Dungeons & Dragons (D&D) is a fantasy role-playing game first published in 1974. As the popularity of the game grew throughout the late-1970s and 1980s, it became referenced in popular culture more frequently. The complement of games, films and cultural references based on Dungeons & Dragons or similar fantasies, characters, and adventures became ubiquitous after the end of the 1970s.

Dungeons & Dragons, and tabletop role-playing games in general, have exerted a deep and persistent impact on the development of all types of video games, from "first-person shooters to real-time strategy games and massively multiplayer online games", which in turn play a significant and ongoing role in modern popular culture.

In online culture, the term dungeon has since come to mean a virtual location where people can meet and collaborate. Hence, multi-user dungeons emerged throughout the 1970s and 1980s as a form of social networks or a social virtual reality. By creating a means for players to assemble and explore an imaginary world, the Dungeons & Dragons rules provided a transition from fantasy literary settings, such as those of author J. R. R. Tolkien, to fully virtual worlds.

Public figures who play or have played Dungeons & Dragons include comedians Stephen Colbert and Chris Hardwick, musician Moby, and actors Vin Diesel, Matthew Lillard, Joe Manganiello, Mike Myers, Patton Oswalt, Wil Wheaton, and Robin Williams.

Literature

Books 

Independent fiction derived from the Dungeons & Dragons game appeared with the Endless Quest series of books, published by TSR, Inc between 1982 and 1987. The Endless Quest books provided a form of interactive fiction in the style of the Choose Your Own Adventure series. The continuing success of Dungeons & Dragons then sparked an even more extensive series of novels, also published by TSR, Inc. The first of these were based upon the Dragonlance campaign setting, and were released in 1984. There proved to be a lucrative market for these works, and by the 2000s a significant portion of all fantasy paperbacks were being published by Wizards of the Coast, the American game company that acquired TSR, Inc in 1997.

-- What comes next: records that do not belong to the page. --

Lemma choose_model_decision_within_limits_witness :
  exists row,
    In row two_row_catalog
    /\ rd_provider hosted_decision = provider row
    /\ rd_model hosted_decision = model row
    /\ 4 <= baseline_quality row
    /\ tokens hosted_decision
       = estimate_tokens no_tiktoken (provider row) (model row)
           "hello world!" 50
    /\ tokens_in (tokens hosted_decision) <= max_input_tokens row
    /\ tokens_out (tokens hosted_decision) <= max_output_tokens row
    /\ estimated_cost row (tokens hosted_decision)
       = Ok (estimated_cost_usd hosted_decision).
Proof.
  apply (choose_model_decision_within_limits no_tiktoken "Be brief."
           two_row_catalog "hello world!" 50 4 no_hints fzero
           hosted_decision).
  reflexivity.
Defined.

Lemma choose_model_obeys_hints_witness :
  (forall h, hint_provider (mkHints (Some "hosted") None) = Some h ->
             h <> "" -> rd_provider hosted_decision = h)
  /\ (forall h, hint_model (mkHints (Some "hosted") None) = Some h ->
                h <> "" -> rd_model hosted_decision = h).
Proof.
  apply (choose_model_obeys_hints no_tiktoken "Be brief." two_row_catalog
           "hello world!" 50 2 (mkHints (Some "hosted") None) fzero
           hosted_decision).
  reflexivity.
Defined.

(** Under a ceiling of one cent the hosted row is selected at floor 4;
    without a cap it still is, at the same cost. *)
Lemma choose_model_relaxed_budget_witness :
  exists d',
    choose_model no_tiktoken "Be brief." two_row_catalog "hello world!" 50 4
      fzero no_hints = Ok d'
    /\ fle (estimated_cost_usd d') (estimated_cost_usd hosted_decision) = true.
Proof.
  apply (choose_model_relaxed_budget no_tiktoken "Be brief." two_row_catalog
           "hello world!" 50 4 no_hints (decimal 1 2) fzero hosted_decision).
  - reflexivity.
  - left. reflexivity.
  - intros row c [<-|[<-|[]]] H; vm_compute in H.
    + discriminate.
    + injection H as <-. reflexivity.
  - reflexivity.
Defined.

End MoreScenarios.

Section PlannerScenarios.

Import ApiMain.

Lemma planner_estimates_positive_witness :
  1 <= fst (_estimate_tokens "" (-3))
  /\ 1 <= snd (_estimate_tokens "" (-3))
  /\ (0 <= _estimate_cost
             (mkRow (Some "openai") (Some "gpt-4o-mini") (Some 4%Z)
                (Some (15 # 100)) (Some (6 # 10)))
             (fst (_estimate_tokens "" (-3)))
             (snd (_estimate_tokens "" (-3))))%Q.
Proof.
  apply (planner_estimates_positive "" (-3)
           (mkRow (Some "openai") (Some "gpt-4o-mini") (Some 4)
              (Some (15 # 100)) (Some (6 # 10)))); discriminate.
Defined.


Example pick_model_prefers_free_local :
  _pick_model_by_policy env_with_openai_key mixed_catalog "hello world!" 128 3
  = Ok (mkRow (Some "ollama") (Some "phi3:mini") (Some 3) None None).
Proof. reflexivity. Qed.

Lemma pick_model_fallback_local_witness :
  _pick_model_by_policy empty_env mixed_catalog "hello world!" 128 5
  = Ok (hd tiny_local_default
          (filter (fun m => is_ollama (r_provider m)) mixed_catalog)).
Proof.
  apply (pick_model_fallback_local empty_env mixed_catalog "hello world!"
           128 5).
  intros r [<-|[<-|[<-|[]]]]; reflexivity.
Defined.

Lemma call_ollama_stops_at_first_answer_witness :
  snd (call_ollama 5 "phi3:mini" "tinyllama" flaky_server "phi3:mini" "ok"
         2 [])
  = failed_attempts 5 "phi3:mini" 0 1 ++ [Post Primary "phi3:mini"]
  /\ fst (call_ollama 5 "phi3:mini" "tinyllama" flaky_server "phi3:mini"
            "ok" 2 [])
     = Ok (response_of [("response", JStr "done")]).
Proof.
  apply (call_ollama_stops_at_first_answer 5 "phi3:mini" "tinyllama"
           flaky_server "phi3:mini" "ok" 2 1
           (Responded [("response", JStr "done")])).
  - discriminate.
  - discriminate.
  - discriminate.
  - intros tr H. exists "timed out". unfold flaky_server.
    apply Nat.ltb_lt in H. rewrite H. reflexivity.
  - intros tr H. unfold flaky_server. rewrite H. reflexivity.
  - discriminate.
Defined.

Lemma call_ollama_exhausted_is_502_witness :
  exists last_err,
    server_down (failed_attempts 5 "tinyllama" 0 (Z.to_nat 2)) "tinyllama"
      "ok" = HTTPError last_err
    /\ call_ollama 5 "phi3:mini" "tinyllama" server_down "tinyllama" "ok" 2 []
       = (Raise (HTTPException 502 ("Ollama error: " ++ last_err)%string),
          failed_attempts 5 "tinyllama" 0 (Z.to_nat 2)
            ++ [Post Primary "tinyllama"]).
Proof.
  apply (call_ollama_exhausted_is_502 5 "phi3:mini" "tinyllama" server_down
           "tinyllama" "ok" 2).
  - discriminate.
  - discriminate.
  - discriminate.
  - intros tr _. exists "timed out". reflexivity.
  - reflexivity.
Defined.

Lemma call_ollama_fallback_rescues_witness :
  call_ollama 5 "phi3:mini" "tinyllama" primary_down "phi3:mini" "ok" 2 []
  = (Ok (response_of [("response", JStr "from fallback")]),
     failed_attempts 5 "phi3:mini" 0 (Z.to_nat 2)
       ++ [Post Primary "phi3:mini"] ++ [Post Fallback "tinyllama"]).
Proof.
  apply (call_ollama_fallback_rescues 5 "phi3:mini" "tinyllama" primary_down
           "phi3:mini" "ok" 2 [("response", JStr "from fallback")]).
  - discriminate.
  - discriminate.
  - discriminate.
  - reflexivity.
  - discriminate.
  - intros tr _. exists "timed out". reflexivity.
  - intros tr _. reflexivity.
Defined.

Lemma call_ollama_total_wait_witness :
  (2 * total_wait
         (snd (call_ollama 5 "phi3:mini" "tinyllama" server_down "phi3:mini"
                 "ok" 3 []))
   == 5 * inject_Z (3 * (3 + 1)))%Q.
Proof.
  apply (call_ollama_total_wait 5 "phi3:mini" "tinyllama" server_down
           "phi3:mini" "ok" 3).
  - discriminate.
  - discriminate.
  - discriminate.
  - intros tr m p. exists "timed out". reflexivity.
Defined.

Lemma route_plain_returns_server_text_witness :
  artifact_uri plain_response = None
  /\ integration_status plain_response = None
  /\ exists t m data,
       server_up t m (req_prompt plain_request) = Responded data
       /\ response_of data = JStr (output_text plain_response).
Proof.
  apply (route_plain_returns_server_text env_with_openai_key hosted_catalog
           2 5 "phi3:mini" "tinyllama" server_up (fun _ _ => Ok None)
           append append append append (fun _ _ _ => Ok []) 42
           "a1b2c3d4e5f60718" plain_request plain_response
           [Post Primary "phi3:mini"]); reflexivity.
Defined.

Lemma route_output_override_witness :
  output_text
    (mkRouteResponse "a1b2c3d4e5f60718" "ollama" "tinyllama" "Saved." 0 42
       false (Some "https://example.test/notes.docx") (Some "ok"))
  = "Saved.".
Proof.
  apply (route_output_override empty_env [] 2 5 "phi3:mini" "tinyllama"
           server_up (fun _ _ => Ok None) append append append append
           dispatch_with_override 42 "a1b2c3d4e5f60718" word_request
           word_spec "Saved."
           (mkRouteResponse "a1b2c3d4e5f60718" "ollama" "tinyllama" "Saved."
              0 42 false (Some "https://example.test/notes.docx") (Some "ok"))
           [Post Primary "tinyllama"]).
  - reflexivity.
  - discriminate.
  - intros output result H. injection H as <-. reflexivity.
  - reflexivity.
Defined.

Lemma route_empty_catalog_uses_tinyllama_witness :
  model
    (mkRouteResponse "a1b2c3d4e5f60718" "ollama" "tinyllama" "done" 0 42
       false None None) = "tinyllama"
  /\ exists k fb,
       calls [Post Primary "tinyllama"]
       = repeat (Post Primary "tinyllama") k ++ fb
       /\ (k <= max_attempts 2)%nat
       /\ (fb = [] \/ fb = [Post Fallback "tinyllama"]).
Proof.
  apply (route_empty_catalog_uses_tinyllama empty_env 2 5 "phi3:mini"
           "tinyllama" server_up (fun _ _ => Ok None) append append append
           append (fun _ _ _ => Ok []) 42 "a1b2c3d4e5f60718" plain_request
           (mkRouteResponse "a1b2c3d4e5f60718" "ollama" "tinyllama" "done" 0
              42 false None None)
           [Post Primary "tinyllama"]).
  reflexivity.
Defined.

End PlannerScenarios.

Section AdapterScenarios.

Import TokenUtils Providers.

Lemma choose_best_model_is_installed_witness :
  (forall chosen,
     _choose_best_model (fun _ _ => []) "llama3.1" ["llama3"; "mistral"]
     = Some chosen ->
     In chosen ["llama3"; "mistral"])
  /\ (_choose_best_model (fun _ _ => []) "llama3.1" ["llama3"; "mistral"]
      = None <-> ["llama3"; "mistral"] = [])
  /\ (strip "llama3.1" <> "" ->
      In (strip "llama3.1") ["llama3"; "mistral"] ->
      _choose_best_model (fun _ _ => []) "llama3.1" ["llama3"; "mistral"]
      = Some (strip "llama3.1")).
Proof.
  apply (choose_best_model_is_installed (fun _ _ => [])).
  intros req available m [].
Defined.

Example choose_best_model_version_prefix :
  _choose_best_model (fun _ _ => []) " llama3.1 " ["llama3"; "mistral"]
  = Some "llama3".
Proof. reflexivity. Qed.

Example list_installed_models_example :
  _list_installed_models tags_answer
  = ["llama3"; "llama3:latest"; "phi3"; "phi3:mini"].
Proof. reflexivity. Qed.

Lemma openai_complete_counts_nonnegative_witness :
  0 <= tokens_in (mkTokenStats 0 7) /\ 0 <= tokens_out (mkTokenStats 0 7).
Proof.
  apply (openai_complete_counts_nonnegative (Some "sk-test")
           (fun _ =>
              Ok (JObj [("usage", JObj [("prompt_tokens", JInt (-5));
                                        ("completion_tokens", JInt 7)])]))
           "gpt-4o-mini" "hello world!" 512 (2 # 10) None [] ""
           (mkTokenStats 0 7)).
  reflexivity.
Defined.

End AdapterScenarios.

Section StoreScenarios.

Import TokenUtils RoutingPolicy Models QueueWorker.

Lemma upsert_job_keeps_table_sound_witness :
  NoDup (ids (mkDb [queued_job; first_submission] [] []))
  /\ get_job_by_id (mkDb [queued_job; first_submission] [] [])
       (job_id first_submission) = Some first_submission
  /\ (List.length (jobs one_job_db)
      <= List.length (jobs (mkDb [queued_job; first_submission] [] []))
      <= S (List.length (jobs one_job_db)))%nat
  /\ job_costs (mkDb [queued_job; first_submission] [] [])
     = job_costs one_job_db
  /\ events (mkDb [queued_job; first_submission] [] []) = events one_job_db.
Proof.
  apply (upsert_job_keeps_table_sound one_job_db
           (mkDb [queued_job; first_submission] [] []) (Some "k1")
           first_submission first_submission 200).
  - repeat constructor. intros [].
  - reflexivity.
Defined.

The impact of Dungeons & Dragons on players and culture has inspired reflective non-fiction works:
 Of Dice and Men: The Story of Dungeons & Dragons and the People Who Play It, by journalist David M. Ewalt; a best-selling history of the game's development and cultural impact.
 Fantasy Freaks and Gaming Geeks: An Epic Quest for Reality Among Role Players, Online Gamers, and Other Dwellers of Imaginary Realms, by journalist and gamer Ethan Gilsdorf; a travel memoir about Dungeons & Dragons, role-playing games, and other fantasy and gaming subcultures.
 The Elfish Gene: Dungeons, Dragons and Growing Up Strange, by novelist Mark Barrowcliffe; a memoir of playing Dungeons & Dragons and other role playing games in the 1970s.
 Author Shelly Mazzanoble wrote a humorous self-help guide called Everything I Need to Know I Learned from Dungeons & Dragons: One Woman's Quest to Trade Self-help for Elf-help. This followed her guide book, Confessions of a Part-time Sorceress: A Girl's Guide to the Dungeons & Dragons Game.
 American Nerd: The Story of My People is Time magazine writer Benjamin Nugent's study of the history and culture of people labeled nerds. It includes insights into why people play and enjoy Dungeons & Dragons.

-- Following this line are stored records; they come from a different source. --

Lemma get_index_fresh_inv (mbox : list Message) (mbox_path results_folder : string)
    (schema : Schema) (reindex : bool) (ix : string) (w w' : World) :
  dirs w !! index_path_of results_folder mbox_path = None →
  __get_index mbox mbox_path results_folder schema reindex w = (Ok ix, w') →
  ∃ docs, index_documents mbox = Ok docs ∧
          ix = index_path_of results_folder mbox_path ∧
          dirs w' !! ix = Some (Some (mkIndexData schema docs)).
Proof.
  intros Hdir Hrun. destruct (index_documents mbox) as [docs|e] eqn:Hdocs.
  - rewrite (get_index_fresh _ _ _ _ _ docs) in Hrun by done.
    injection Hrun as <- <-. exists docs. repeat split.
    autorewrite with world. apply lookup_insert_eq.
  - destruct (get_index_fresh_raise mbox mbox_path results_folder schema reindex e w)
      as [w'' Hraise]; [done..|].
    rewrite Hraise in Hrun. discriminate Hrun.
Qed.

(** Whatever its outcome, the loop over the archive hands the writer the
    documents of the messages, in their order, up to the message on which
    it stops. *)
Lemma add_documents_run (mbox : list Message) (buffer : list Document) (w : World) :
  ∃ docs,
    (add_documents mbox buffer w).2 = add_trace (AddDocument <$> docs) w ∧
    ∀ (i : nat) message doc,
      mbox !! i = Some message → docs !! i = Some doc → index_document message = Ok doc.
Proof.
  revert buffer w. induction mbox as [|message mbox IH]; intros buffer w.
  - exists []. split; [by rewrite add_trace_nil|]. intros i message doc _ Hdoc. by destruct i.
  - simpl. unfold lift. destruct (index_document message) as [doc|e] eqn:Hdoc.
    + erewrite M_bind_Ok by reflexivity. erewrite M_bind_Ok by reflexivity.
      destruct (IH (buffer ++ [doc]) (record_event (AddDocument doc) w)) as (docs & Hw & Hdocs).
      exists (doc :: docs). split.
      * rewrite Hw. change (record_event (AddDocument doc) w) with (add_trace [AddDocument doc] w).
        by rewrite add_trace_add_trace.
      * intros [|i] m d; simpl; [by intros [= <-] [= <-]|apply Hdocs].
    + erewrite M_bind_Raise by reflexivity. exists []. split; [by rewrite add_trace_nil|].
      intros i m d _ Hd. by destruct i.
Qed.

Several characters created for playing Dungeons & Dragons, or games derived from Dungeons & Dragons, have later spawned popular fantasy series. Other novels make off-hand references to the game:

Comics 
Begun in 1986, the comic books The Adventurers and Redfox were inspired by Dungeons & Dragons. Several commercial comic strips are based entirely upon the game or make reference to the game in specific panels.
 Knights of the Dinner Table is a comic-sized magazine featuring comic strips with a variety of characters who play "HackMaster," a parody of Dungeons & Dragons. (HackMaster would later go on to become an actual role-playing game.) Early strips appeared in the official Dungeons & Dragons magazine Dragon.
 The Order of the Stick is a satirical webcomic that features a cast of characters in a world that loosely operates by the rules of Dungeons & Dragons.
 Penny Arcade, A longstanding webcomic, created by Jerry Holkins and Mike Krahulik, references and even depicts humorous instances of bizarre campaigns, and other Dungeons & Dragons subject matter; implementing dice-rolling humor and other game dynamics.

Visual media

Film 

Several films include instances of characters playing the game of Dungeons & Dragons. There have also been three feature films released that were based upon the game: Dungeons & Dragons (2000), Dungeons & Dragons: Wrath of the Dragon God (2005), and Dungeons & Dragons: The Book of Vile Darkness (2012). As of 2019, Paramount Pictures, RatPac-Dune Entertainment, Sweetpea Entertainment, Vertigo Entertainment, Hasbro Studios and Allspark Pictures are currently developing a new Dungeons & Dragons film scheduled for release on March 31, 2023. The film was reportedly to star Ansel Elgort and be directed by Rob Letterman. Jonathan Goldstein and John Francis Daley are in talks to direct the film after Chris McKay was going to direct the film.
 In scene 2 of Steven Spielberg's E.T. the Extra Terrestrial, the character Elliott, his older brother, and his friends are shown playing Dungeons & Dragons. Prior to the production of the film, Spielberg ran a Dungeons & Dragons session with the young cast members.
 The Futurama film Bender's Game includes Dungeons & Dragons as a crucial plot device, in which the main characters end up in a fantasy realm after the game is played. The film was already in production upon Gygax's death and debuted later that year, so it was dedicated in his honor. The film included parodies of Dungeons & Dragons-influenced films.
 The films The Gamers and The Gamers: Dorkness Rising by the Dead Gentlemen are parodies of Dungeons & Dragons.
 The 2020 animated film Onward by Pixar used Dungeons & Dragons monsters, particularly the Gelatinous Cube and the Beholder.

Television 
The CBS network ran a Saturday morning cartoon series called Dungeons & Dragons, in which a group of teenagers visiting a Dungeons and Dragons-themed theme park dark ride are magically transported into the fantasy world of Dungeons and Dragons. The show included the voice talents of Willie Aames of Eight is Enough, and ran from 1983 to 1985.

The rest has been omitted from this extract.